9. Do you believe that Butch Cassidy and the Sundance Kid escaped backed to the United States after the 1908 gunfight in South America? Nope. Too much evidence that they got nailed down there.

10. What changes in the early 20th century affected the gunfighter’s way of living? Too much big industry, paved roads, telephones and air conditioning. Add to that labor strikes and modern corporations and the brief period from 1865 to 1888 seems like a blip. Or a fluke. Definitely a fluke.

More Black vs. black Feedback
“I agree with Charlie on the black and white, reparations-by-stylebook issue. Jana's little diatribe reminded me of a saying from the wife of the old vaquero: ‘If it's got tires or testicles, it's going to give you trouble.’"
—Tom Carpenter

“I bet Jana Bommersbach hasn't noticed that racists always capitalize racial words because they think race is something real. The Aryan Brotherhood believes in White, and Black Muslims believe in Black. But the modern idea of race is relatively recent, and I see no reason to validate it by capitalizing the names. America and Africa are places, and you capitalize place names. But black and white are just nicknames for people of different shades of brown."
—Will Shetterly

End of sniping. Resume normal reading. I finished the deck artwork of Geronimo half piping it over Organ Pipe last night. I’m driving down into the beast to deliver it this morning. Also picking up artwork for a Fritz Scholder piece we’re doing.
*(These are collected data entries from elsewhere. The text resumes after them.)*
(** * Budget Tracker API: the summary engine and its stores

    A shallow embedding of [main.py] and [schemas.py].

    Modelling choices.
    - A Python [float] is a binary64 number: Rocq's primitive [float], with
      its rounding, its infinities, its signed zeros and NaN.  Equalities
      between amounts are equalities of binary64 values.
    - A Python exception is a value of [exn]; code that can raise returns
      [PyResult].  Float division raises [ZeroDivisionError] on a zero
      divisor, as in Python, and overflows to an infinity otherwise.
    - A Python [dict] is an association list with unique keys kept in
      insertion order; assigning to an existing key replaces the value in
      place.
    - The MongoDB handle [db] is an explicit [Store] threaded through the
      handlers; a collection is the list of its documents in insertion
      order.
    - A handler's return value is rendered as JSON; a float that is infinite
      or NaN cannot be rendered and the request is answered 500. *)

From Stdlib Require Import List String Ascii Bool Arith Lia.
From Stdlib Require Import Floats.
From Stdlib Require Import Hexadecimal HexadecimalNat HexadecimalString.
Import ListNotations.

Local Open Scope string_scope.
Local Open Scope float_scope.
Local Open Scope list_scope.

(** ** Python values and primitives *)

Module Py.
(** * go-data-structures: a FIFO queue and a set, verified against their Go source

    The two packages of the repository are embedded as executable Rocq
    definitions:

    - package [queue] (type [Queue[T any]]): the methods are state
      transformers on the receiver; every call also yields the list of calls it
      made to the caller's function and to [reflect], and may panic;
    - package [set] (type [Set[T comparable]]): the sets live in a store of
      heap objects addressed by pointers, each with its map and its
      [sync.RWMutex]; the methods are store transformers that may panic or
      block.  *)

From stdpp Require Import gmap strings list fin_maps.

(** ** Package queue *)

Module queue.

(** The runtime failures a queue method can run into. *)
Inductive panic : Type :=
| NilFuncCall        (* call of a nil func value *)
| IndexOutOfRange    (* s[i] with i >= len(s) *)
| SliceBounds.       (* s[i:] with i > len(s) *)

Inductive outcome (A : Type) : Type :=
| Returned (a : A)
| Panicked (p : panic).
Arguments Returned {A} a.
Arguments Panicked {A} p.

(** [fmt.Errorf] values: the formatted message. *)
Inductive error : Type := Errorf (msg : string).

Section queue.

Context {T : Type}.
(** * TP2 Atelier Avancee SD: the sales warehouse ETL and its OLAP cube

    A shallow embedding of [etl_script.py] (run_etl) and of the data part of
    [dashboard.py] (load_and_merge_data and the filters, KPIs and group-bys
    of main), followed by the properties of the pipeline.

    Modelling conventions.
    - A DataFrame is a list of rows, a row is a record with one field per
      column; a cell that pandas shows as NaN/NaT is [None].  The columns
      are those the programs name; a file with other headers is outside
      the model.
    - The extracts quote every field, so [read_csv] with QUOTE_NONE returns
      text columns: a raw cell is a text, or NaN where the field is an NA
      marker.
    - Numbers produced by [pd.to_numeric] are exact rationals ([Qc]);
      floating-point rounding is outside the model.
    - A text cell is a [string] of bytes (UTF-8), compared bytewise, which
      is the code-point order Python uses.
    - The parsers of pandas ([pd.to_numeric] on one cell, [pd.to_datetime]
      on one cell, the NA markers of [pd.read_csv]) are parameters of the
      development: every general theorem holds for all of them.  A cell is
      read on its own: what a parser makes of a cell does not depend on the
      other cells of its column.  Small concrete parsers are supplied to
      run the model on examples.
    - [sort_values] and [sorted] are modelled by a stable sort.
    - A file is modelled by the table it serialises: [to_csv] is a function
      of the table it writes, so equal tables are equal files. *)

From Stdlib Require Import List ZArith QArith Qcanon Qround String Ascii Bool.
From Stdlib Require Import Lia Permutation Sorted OrdersEx.
Import ListNotations.

Local Open Scope string_scope.
Local Open Scope list_scope.

(* ================================================================== *)
(** ** Generic column operations *)
(* ================================================================== *)

Section Columns.
Context {A : Type}.
Variable eq_dec : forall x y : A, {x = y} + {x <> y}.

(** [Series.unique()] and [DataFrame.drop_duplicates()]: values in order of
    first appearance; [seen] is the table of values already emitted. *)
Fixpoint unique_from (seen : list A) (l : list A) : list A :=
  match l with
  | [] => []
  | x :: l' =>
      if in_dec eq_dec x seen then unique_from seen l'
      else x :: unique_from (x :: seen) l'
  end.

Definition unique (l : list A) : list A := unique_from [] l.

Definition drop_duplicates (df : list A) : list A := unique df.

(** [Series.isin(values)] on a nullable cell: NaN is in no list of values. *)
Definition isin (c : option A) (values : list A) : bool :=
  match c with
  | Some v => if in_dec eq_dec v values then true else false
  | None => false
  end.

End Columns.

(** [Series.dropna()]: the non-null cells, in order. *)
Fixpoint dropna {A : Type} (col : list (option A)) : list A :=
  match col with
  | [] => []
  | Some v :: col' => v :: dropna col'
  | None :: col' => dropna col'
  end.

Section Sorting.
Context {A : Type}.
Variable leb : A -> A -> bool.

(** A stable sort: [x] is put in front of the first element it is [leb]
    to, so rows with equal keys keep their input order. *)
Fixpoint insert_sorted (x : A) (l : list A) : list A :=
  match l with
  | [] => [x]
  | y :: l' => if leb x y then x :: l else y :: insert_sorted x l'
  end.

Fixpoint sort_by (l : list A) : list A :=
  match l with
  | [] => []
  | x :: l' => insert_sorted x (sort_by l')
  end.

End Sorting.

(** [pd.merge(left, right, on=key, how='left')]: every left row, in order,
    paired with each right row whose key matches (in right order), or with
    a null right part when none matches. *)
Definition merge_left {L R : Type} (on : L -> R -> bool)
    (left : list L) (right : list R) : list (L * option R) :=
  flat_map
    (fun l =>
       match filter (on l) right with
       | [] => [(l, None)]
       | ms => map (fun r => (l, Some r)) ms
       end)
    left.

(* ================================================================== *)
(** ** Text cells *)
(* ================================================================== *)

Definition dquote : ascii := ascii_of_nat 34.

(** [str.replace] of the double quote character by the empty text. *)
Fixpoint remove_quotes (s : string) : string :=
  match s with
  | EmptyString => EmptyString
  | String c s' =>
      if Ascii.eqb c dquote then remove_quotes s'
      else String c (remove_quotes s')
  end.

(** Whitespace of [str.strip()] among the one-byte characters: TAB..CR,
    FS..US and the space. *)
Definition is_space (c : ascii) : bool :=
  let n := nat_of_ascii c in
  ((9 <=? n) && (n <=? 13) || (28 <=? n) && (n <=? 32))%nat.

Fixpoint lstrip (s : list ascii) : list ascii :=
  match s with
  | c :: s' => if is_space c then lstrip s' else s
  | [] => []
  end.

Definition strip (s : string) : string :=
  string_of_list_ascii
    (rev (lstrip (rev (lstrip (list_ascii_of_string s))))).

(** [astype(str)]: a NaN of an object column becomes the text nan. *)
Definition astype_str (c : option string) : string :=
  match c with
  | Some s => s
  | None => "nan"
  end.

(** One cell of [clean_quotes]: [astype(str)], then every double quote
    removed, then [str.strip()]. *)
Definition clean_cell (c : option string) : string :=
  strip (remove_quotes (astype_str c)).

(* ================================================================== *)
(** ** Timestamps *)
(* ================================================================== *)

(** A parsed [Timestamp]: its calendar fields and the time of day. *)
Record Timestamp : Type := mkTimestamp {
  ts_year : Z;
  ts_month : Z;
  ts_day : Z;
  ts_time : Z
}.

Definition Timestamp_eq_dec (a b : Timestamp) : {a = b} + {a <> b}.
Proof. decide equality; apply Z.eq_dec. Defined.

(** Chronological order, field by field. *)
Definition ts_compare (a b : Timestamp) : comparison :=
  match (ts_year a ?= ts_year b)%Z with
  | Eq =>
      match (ts_month a ?= ts_month b)%Z with
      | Eq =>
          match (ts_day a ?= ts_day b)%Z with
          | Eq => (ts_time a ?= ts_time b)%Z
          | c => c
          end
      | c => c
      end
  | c => c
  end.

Definition ts_leb (a b : Timestamp) : bool :=
  match ts_compare a b with
  | Gt => false
  | _ => true
  end.

Definition ts_lt (a b : Timestamp) : Prop := ts_compare a b = Lt.

(** [Series.dt.quarter]: pandas computes [(month - 1) // 3 + 1]. *)
Definition dt_quarter (t : Timestamp) : Z := ((ts_month t - 1) / 3 + 1)%Z.

(* ================================================================== *)
(** ** Tables *)
(* ================================================================== *)

(** The rows of the three extracts and of the time dimension.  [N] is the
    type of the numeric cells and [S], [D], [Y] the types of the text, date
    and calendar cells: the same columns are read as raw text, then parsed,
    then freed of nulls, and each stage has its own cell types. *)
Record Client (N S : Type) : Type := mkClient {
  client_id : N;
  nom : S;
  ville : S;
  pays : S;
  segment : S
}.

Record Produit (N S : Type) : Type := mkProduit {
  produit_id : N;
  nom_produit : S;
  categorie : S;
  prix : N
}.

Record Vente (N D : Type) : Type := mkVente {
  vente_id : N;
  v_client_id : N;
  v_produit_id : N;
  v_date : D;
  quantite : N;
  montant : N
}.

Record Temps (D Y : Type) : Type := mkTemps {
  t_date : D;
  annee : Y;
  mois : Y;
  jour : Y;
  trimestre : Y
}.

Arguments mkClient {N S}.
Arguments client_id {N S}.
Arguments nom {N S}.
Arguments ville {N S}.
Arguments pays {N S}.
Arguments segment {N S}.
Arguments mkProduit {N S}.
Arguments produit_id {N S}.
Arguments nom_produit {N S}.
Arguments categorie {N S}.
Arguments prix {N S}.
Arguments mkVente {N D}.
Arguments vente_id {N D}.
Arguments v_client_id {N D}.
Arguments v_produit_id {N D}.
Arguments v_date {N D}.
Arguments quantite {N D}.
Arguments montant {N D}.
Arguments mkTemps {D Y}.
Arguments t_date {D Y}.
Arguments annee {D Y}.
Arguments mois {D Y}.
Arguments jour {D Y}.
Arguments trimestre {D Y}.

(** A raw cell is the text of a field, or [None] where [read_csv] found an
    NA marker. *)
Definition RawCell : Type := option string.

Definition RawClient : Type := Client RawCell RawCell.
Definition RawProduit : Type := Produit RawCell RawCell.
Definition RawVente : Type := Vente RawCell RawCell.

(** Rows of the warehouse tables: no cell is null. *)
Definition DimClient : Type := Client Qc string.
Definition DimProduit : Type := Produit Qc string.
Definition DimTemps : Type := Temps Timestamp Z.
Definition FactVente : Type := Vente Qc Timestamp.

Section RowEquality.
Context {N S D Y : Type}.
Variable N_eq_dec : forall x y : N, {x = y} + {x <> y}.
Variable S_eq_dec : forall x y : S, {x = y} + {x <> y}.
Variable D_eq_dec : forall x y : D, {x = y} + {x <> y}.
Variable Y_eq_dec : forall x y : Y, {x = y} + {x <> y}.

Definition Client_eq_dec (a b : Client N S) : {a = b} + {a <> b}.
Proof. decide equality. Defined.

Definition Produit_eq_dec (a b : Produit N S) : {a = b} + {a <> b}.
Proof. decide equality. Defined.

Definition Vente_eq_dec (a b : Vente N D) : {a = b} + {a <> b}.
Proof. decide equality. Defined.

Definition Temps_eq_dec (a b : Temps D Y) : {a = b} + {a <> b}.
Proof. decide equality. Defined.

Definition option_eq_dec (a b : option N) : {a = b} + {a <> b}.
Proof. decide equality. Defined.

End RowEquality.

Definition DimClient_eq_dec : forall a b : DimClient, {a = b} + {a <> b} :=
  Client_eq_dec Qc_eq_dec string_dec.
Definition DimProduit_eq_dec : forall a b : DimProduit, {a = b} + {a <> b} :=
  Produit_eq_dec Qc_eq_dec string_dec.
Definition FactVente_eq_dec : forall a b : FactVente, {a = b} + {a <> b} :=
  Vente_eq_dec Qc_eq_dec Timestamp_eq_dec.

(* ================================================================== *)
(** ** Files and exceptions *)
(* ================================================================== *)

(** The seven files the two programs touch; [None] is an absent file. *)
Record FileSystem : Type := mkFileSystem {
  Clients_csv : option (list RawClient);
  Produits_csv : option (list RawProduit);
  Ventes_csv : option (list RawVente);
  Dim_Clients_csv : option (list DimClient);
  Dim_Produits_csv : option (list DimProduit);
  Dim_Temps_csv : option (list DimTemps);
  Fact_Ventes_csv : option (list FactVente)
}.

(** The exceptions of the [try] block of [run_etl].  The message of a
    [ValueError] is not modelled. *)
Inductive Exception : Type :=
  | FileNotFoundError (path : string)
  | ValueError.

Definition Try (A : Type) : Type := (Exception + A)%type.

Definition ret {A : Type} (a : A) : Try A := inr a.

Definition raise {A : Type} (e : Exception) : Try A := inl e.

Definition bind {A B : Type} (m : Try A) (k : A -> Try B) : Try B :=
  match m with
  | inl e => inl e
  | inr a => k a
  end.

Notation "x <- m ;; k" := (bind m (fun x => k))
  (at level 61, m at next level, right associativity).

Fixpoint mapM {A B : Type} (f : A -> Try B) (l : list A) : Try (list B) :=
  match l with
  | [] => ret []
  | a :: l' =>
      b <- f a ;;
      bs <- mapM f l' ;;
      ret (b :: bs)
  end.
“The secret of concentration is the secret of self-discovery. You reach inside yourself to discover your personal resources, and what it takes to match them to the challenge.”
—Arnold Palmer

Monday, March 20, 2006

March 20, 2006
I spent all weekend cleaning my studio. Darcy Peterson came out yesterday and we filled three garbage cans with bad art. Mine. Ha. About a third done. Tons in the garage. Did find some great Doperoper art. May use it in a Phippen Art Museum show on range humor.

It rained almost all day yesterday, effectively washing out several shows, including Festival of the West. Although, Saturday was a great day out there. Dave Daiss and Joel Klasky, presented Mary Brown with a Best of the West award from us.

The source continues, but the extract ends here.